What’s going on in Brazil today in terms of hair is intriguing as it is quite noticeable how many women, as well as men, of visible African ancestry are choosing to wear their hair is natural styles. This wasn’t the case just a few decades ago when it wasn’t even up for debate about a black woman walking the streets without having straightened her hair in some manner. It was almost seen as a sin, a social no-no, for one to walk the streets with her hair looking “like that”. For black men, the issue was quite simple: cut it as close to the scalp as possible. If the man were light-skinned enough, he might be able to fool someone into thinking he weren’t black, or least be categorized as a “moreno”. But allowing his hair to grow too long and thus expose his African-influenced curls would be a dead give away. But nowadays in Brazil, it’s quite common to see men of visible African ancestry rockin’ afros, braids and fades. In the past six months or so, I’ve even seen the 90s high top fade make a slight comeback in the streets!
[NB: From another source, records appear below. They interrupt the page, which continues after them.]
Lemma backoff_schedule_witness :
  StronglySorted (λ x y, outbound_leb x y = true) (ok_or [] (eligible_outbound 120 failed_twice).2) ∧
  ((∃ x, x ∈ ok_or [] (eligible_outbound 120 failed_twice).2 ∧ pr_address x = peer_b) ↔
   60 + Z.min 3600 (30 * 2 ^ (0 + zlen [20])) ≤ 120).
Proof.
  apply (backoff_schedule sample_manager peer_b (sample_record peer_b sample_manager) [20] 60 120
    (ok_or [] (eligible_outbound 120 failed_twice).2)).
  - exact sample_manager_wf.
  - vm_compute. reflexivity.
  - vm_compute. reflexivity.
  - vm_compute. reflexivity.
  - reflexivity.
Defined.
From time to time I get readers who are visiting Brazil ask me where they find stylists who specialize in black hair care. A few hair stylists are more well-known than others in Brazil’s 115 billion REAL (USD$29 billion) beauty industry, of which at least 8 billion reais (USD$2 billion) are spent on hair care alone, but there are a number who have a name for themselves as the most respected in this industry. Of course, I could list many more, but below are five of the most prominent. 

Meet the top 5 black hair specialists in Brazil

By Vanessa Fontes

With the expressive increase of people in a hair transition process and the empowerment of the black woman, more and more salons are emerging  that specialize in specifically caring for cabelos crespos e cacheados (kinky/curly and curly hair). But you are mistaken if you think that this subject is something new. We went after 5 experts who have been in the market for many years and are making a difference in the area of cabelo afro (black hair).

Zica

zica
Zica, founder of Beleza Natural

From ex-cleaning lady to a millionaire network

Elected by Forbes magazine as one of the 10 most powerful women in Brazil, Heloísa Helena Assis, better known as Zica, owns one of the most important hair franchises in Brazil: Beleza Natural, a network of beauty salons specializing in black and curly hair.

Listening to someone praising my hair again after years of tresses falling  and testing myself, was a joy without description. I realized at that time that I had gotten a product to treat my kinky/curly strands.

– Zica Assis (1990)

It all started when tired of the many offerings to straighten her hair, the carioca (Rio native) Zica, began to invest in creating a solution that would treat her curls and value her natural hairdresser. It was after many attempts and almost going bald that the businesswoman managed to find the desired formula and with her brother Rogério (who often served as a guinea pig), husband Jair and Leila, friend of Rogério, started a company that has grown into about 40 units in the country, more than 4,000 jobs and the opening of a store in New York.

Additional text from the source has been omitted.